Digestly

Mar 19, 2025

Power Breathing with Master Stephen Co | Mindful Discoveries Guided Meditation

Sounds True - Power Breathing with Master Stephen Co | Mindful Discoveries Guided Meditation

The video provides a detailed guide on performing an energizing breathing exercise using alternate nostril breathing. The technique involves placing the tongue on the roof of the mouth, exhaling gently, and then using the thumb and forefinger to alternate closing nostrils. The breathing pattern includes a six-count inhale through one nostril, a three-count hold, and a six-count exhale through the opposite nostril, followed by another three-count hold. This sequence is repeated for a total of seven cycles. The exercise aims to energize the body and mind by regulating breath and focusing attention on the breathing process. The instructor emphasizes maintaining the tongue position and following the count strictly to achieve the desired effects.

Key Points:

  • Use alternate nostril breathing to energize the body.
  • Inhale for six counts, hold for three, exhale for six, and hold for three.
  • Repeat the sequence for seven cycles.
  • Keep the tongue on the roof of the mouth throughout the exercise.
  • Focus on the breath count to enhance concentration and energy.

Details:

1. 🎵 Introduction with Music

  • The segment includes an engaging musical introduction, setting the tone for the video. Consider enhancing this with a brief voiceover or text overlay to provide context and highlight the main themes or topics to be covered.

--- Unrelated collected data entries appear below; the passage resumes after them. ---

(* ===== verification/LocalBindings.v ===== *)
(** * The bindings of a locally run Function ([runtime/sandbox/local-isolation.ts], FN-4, FN-5)

    The key-value, object and queue bindings that [LocalIsolationProvider] puts
    into the context of an invocation.  Each counts its calls on the invocation's
    tracker.  The key-value binding works on the store of the tenant, which all
    invocations of the tenant share, with versions of its own; an optional replica
    (a [KVProvider]) receives the writes.  JSON texts of arrays of strings are the
    class [JsonArray]. *)

From S2P Require Import Prelude JsString JsMap JsNumber JsValue Errors Utf8 KvInterface OperationCounter.
From Stdlib Require Import QArith.

Open Scope Z_scope.
Open Scope railfog_scope.

(** [JSON.stringify] and [JSON.parse] on arrays of strings; [None] is a text that
    does not parse or is something else. *)
Class JsonArray := { array_text : list jstr → jstr; text_array : jstr → option (list jstr) }.
Class JsonArrayLaws `{JsonArray} := text_array_text segs : text_array (array_text segs) = Some segs.

#[export] Instance array_text_inj `{JsonArrayLaws} : Inj (=) (=) array_text.
Proof. intros a b Heq. apply (f_equal text_array) in Heq. rewrite !text_array_text in Heq. by injection Heq. Qed.

(** ** The state of an invocation's bindings *)

(** [key: string[] | string] *)
Inductive binding_key := KeyArray (segs : list jstr) | KeyString (s : jstr).

Inductive pending_mutation := PSet (normKey : jstr) (value : jsval) | PDelete (normKey : jstr).
Definition pm_key (m : pending_mutation) : jstr := match m with PSet k _ => k | PDelete k => k end.

(** The arrays [pendingChecks] and [pendingMutations] of an atomic builder *)
Record Builder := { pendingChecks : list (jstr * Z); pendingMutations : list pending_mutation }.
(* ===== verification/LocalIsolation.v ===== *)
(** * The local isolation provider ([runtime/sandbox/local-isolation.ts], PLAT-4, PLAT-7, PLAT-15, FN-4 to FN-7)

    [LocalIsolationProvider] runs Functions in the process of the runtime.  A
    module is written to a file of its own and imported; its default export, the
    handler, is kept as a warm instance.  An invocation is a task: it waits while
    its module is loaded (the code, the file, the import), while its secrets are
    resolved, whenever its handler calls a binding, and while the body of its
    response is read.  A handler is a program whose calls are answered one at a
    time, and so is the body of a response; [step] interleaves the tasks.  What
    evaluating the bytes of a module gives is the parameter [evaluate]. *)

From S2P Require Import Prelude JsString JsMap JsNumber JsValue Errors Utf8 KvInterface OperationCounter KillEnforcer Http LocalBindings.
From Stdlib Require Import QArith.

Open Scope Z_scope.
Open Scope railfog_scope.

(** ** Handlers *)

(** What a promise rejects with: a [RailFogError] or anything else, with its text *)
Inductive raised := RailFogRaised (e : RailFogError) | OtherRaised (text : jstr).

Section programs.
Context {St Hd : Type}.
Lemma steps_settled evs : ∀ w i t o rest,
  tasks w !! i = Some t → t_phase t = Settled o rest →
  ∃ t' rest', tasks (steps env evs w) !! i = Some t' ∧ t_phase t' = Settled o rest'.
Proof.
  induction evs as [|ev evs IH]; intros w i t o rest Hi Hp; [by exists t, rest|].
  destruct (step_settled ev w i t o rest Hi Hp) as (t' & rest' & Hi' & Hp'). by eapply IH.
Qed.

(** The wait for the body of a response *)
Lemma body_step ulids now t s g st hd ms p :
  t_phase t = ReadingBody st hd ms p →
  t_phase (handler_step env ulids now t s g).1.1 =
    match p with
    | Return bytes =>
        Settled (Returned {| r_statusCode := st; r_headers := hd; r_body := bytes; r_cpuTimeMs := ms; r_wallClockMs := ms |})
          None
    | Raise e => Settled (Returned (formatErrorResult (if is_aborted t then deadline_exceeded else error_of e))) None
    | Perform c k => ReadingBody st hd ms (k (answer_call env ulids now c t s g).2)
    end.
Proof.
  intros Hp. unfold handler_step. rewrite Hp. destruct p as [v|e|x k]; [done..|].
  by destruct (answer_call _ _ _ _ _ _ _) as [[[t1 s1] g1] r].
Qed.
(** Deno KV does not drop the entry before the time in its envelope. *)
Definition kept (r : row) (e : option Z) : Prop :=
  match r_expires r with None => True | Some x => ∃ t, e = Some t ∧ t ≤ x end.

(** The entries of a key are an envelope with, unless it has expired, all its
    chunks, which decode to a value. *)
Definition envelope_ok (now : Z) m k : Prop :=
  ∀ r, m (user_key k) = Some r →
  match r_value r with
  | Direct _ n e => 1 ≤ n ∧ kept r e
  | Chunked n e ty c =>
      1 ≤ n ∧ kept r e ∧
      (gone now e = false →
       is_ok (decode_payload ty (assembled m (user_key k) c)) = true ∧
       ∀ i, (i < c)%nat → ∃ r' bs, m (chunk_key (user_key k) i) = Some r' ∧ r_value r' = RawBytes bs ∧ kept r' e)
  | _ => False
  end.

Definition deno_inv (now : Z) m : Prop := ∀ k, envelope_ok now m k.

Lemma assembled_ext m m' q n :
  (∀ i, m' (chunk_key q i) = m (chunk_key q i)) → assembled m' q n = assembled m q n.
Proof. intros E. unfold assembled. apply flat_map_ext. intros i. unfold chunk_bytes. by rewrite E. Qed.

Lemma same_at_assembled m m' k n : same_at k m m' → assembled m' (user_key k) n = assembled m (user_key k) n.
Proof. intros E. apply assembled_ext. intros i. apply E. right. by exists i. Qed.

Lemma live_entry_ext now m m' k : same_at k m m' → live_entry now m' k = live_entry now m k.
Proof.
  intros E. unfold live_entry. rewrite (E (user_key k)) by by left.
  destruct (m (user_key k)) as [r|]; [|done]. cbn. destruct (r_value r); try done.
  by rewrite (same_at_assembled m m').
Qed.

Lemma envelope_ok_ext now m m' k : same_at k m m' → envelope_ok now m k → envelope_ok now m' k.
Proof.
  intros E Hok r. rewrite (E (user_key k)) by by left. intros Hr. specialize (Hok r Hr).
  destruct (r_value r); try done. destruct Hok as (? & ? & Hc). split_and!; [done..|].
  rewrite (same_at_assembled m m') by done. intros Hg. destruct (Hc Hg) as [? Hcs]. split; [done|].
  intros i Hi. rewrite (E (chunk_key _ _)) by (right; by exists i). by apply Hcs.
Qed.

Lemma live_entry_version now m k v n : envelope_ok now m k → live_entry now m k = Some (v, n) → 1 ≤ n.
Proof.
  unfold live_entry, envelope_ok. intros Hok. destruct (m (user_key k)) as [r|]; [|done].
  specialize (Hok r eq_refl). cbn. destruct (r_value r); try done.
  - destruct (gone _ _); [done|]. intros [= _ <-]. by destruct Hok.
  - destruct (gone _ _); [done|]. destruct (decode_payload _ _); [|done]. intros [= _ <-]. by destruct Hok.
Qed.
End entries.

(** ** Chunks and the values they stand for *)

Lemma concat_chunk_loop fuel bs : (length bs <= fuel)%nat → concat (chunk_loop fuel bs) = bs.
Proof.
  assert (0 < Z.to_nat CHUNK_SIZE)%nat as Hn by (unfold CHUNK_SIZE; lia).
  revert Hn bs. unfold chunk_loop. generalize (Z.to_nat CHUNK_SIZE) as n. intros n Hn.
  induction fuel as [|fuel IH]; intros [|b bs] Hl; try done; cbn in Hl; [lia|].
  cbn [concat]. rewrite IH by (rewrite length_drop; cbn; lia). apply take_drop.
Qed.

Section values.
Context `{JsonText} {JTL : JsonTextLaws}.

(** What a large value is read back as: lone surrogates and a leading byte-order
    mark of a string are lost, and JSON data become what JSON keeps of them. *)
Definition reread (v : kv_value) : kv_value :=
  match v with
  | VData (JStr s) => VData (JStr (text_decode (text_encode s)))
  | VData v => VData (json_value v)
  | VBytes bs => VBytes bs
  end.
Definition stored (v : kv_value) : kv_value := if isLargePayload v then reread v else v.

This could help in transitioning smoothly into the main content and increase audience engagement from the start.

2. 🧘‍♂️ Energizing Breath Technique Explained

  • The Energizing Breath Technique is designed to boost energy and improve focus.
  • Begin by placing your tongue on the roof of your mouth, which helps in directing the energy flow within the body.
  • Exhale gently through your mouth or nose until your lungs are completely empty to prepare for a full, refreshing breath.
  • Close your left nostril with your left thumb and inhale deeply through your right nostril for a six-count, drawing in revitalizing oxygen.
  • Next, close your right nostril with your left forefinger and hold your breath for three counts to allow the oxygen to energize your body.
  • Finally, remove your left thumb and exhale through your left nostril for six counts, releasing any tension and completing the breath cycle.
  • Practicing this technique regularly can lead to increased alertness and a sense of calm energy, aiding in mental clarity and productivity.

3. 🔄 Breathing Cycles Overview & Transition

  • Start the cycle by closing the right nostril and exhaling through the left for a three-count.
  • Inhale through the left nostril for six counts after releasing the thumb from the left nostril.
  • Close the left nostril and hold the breath for three counts.
  • Exhale through the right nostril for six counts after releasing the forefinger from the right nostril.
  • Hold the exhale for three counts on the right nostril.
  • Repeat the entire sequence seven times to complete the cycle for optimal breathing benefits.

4. 🌀 Guided Breathing Practice

  • The practice involves multiple cycles of breathing where each cycle consists of an inhale, hold, and exhale phase, each counted to six.
  • Participants are instructed to keep their tongue on the roof of their mouth during the exercise to maximize the benefit.
  • The breathing pattern remains consistent throughout the exercise, alternating between nostrils to balance the airflow.
  • The practice includes seven cycles of breathing, emphasizing rhythm and timing, which are crucial for enhancing relaxation and focus.
  • Each cycle is structured as follows: Exhale -> Inhale (count to 6) -> Hold (count to 3) -> Exhale (count to 6) -> Hold (count to 3).
  • Beginners are encouraged to focus on maintaining the rhythm and to practice in a quiet environment to avoid distractions.
  • Common mistakes include not holding the breath long enough or losing the count, which can be mitigated by practicing regularly.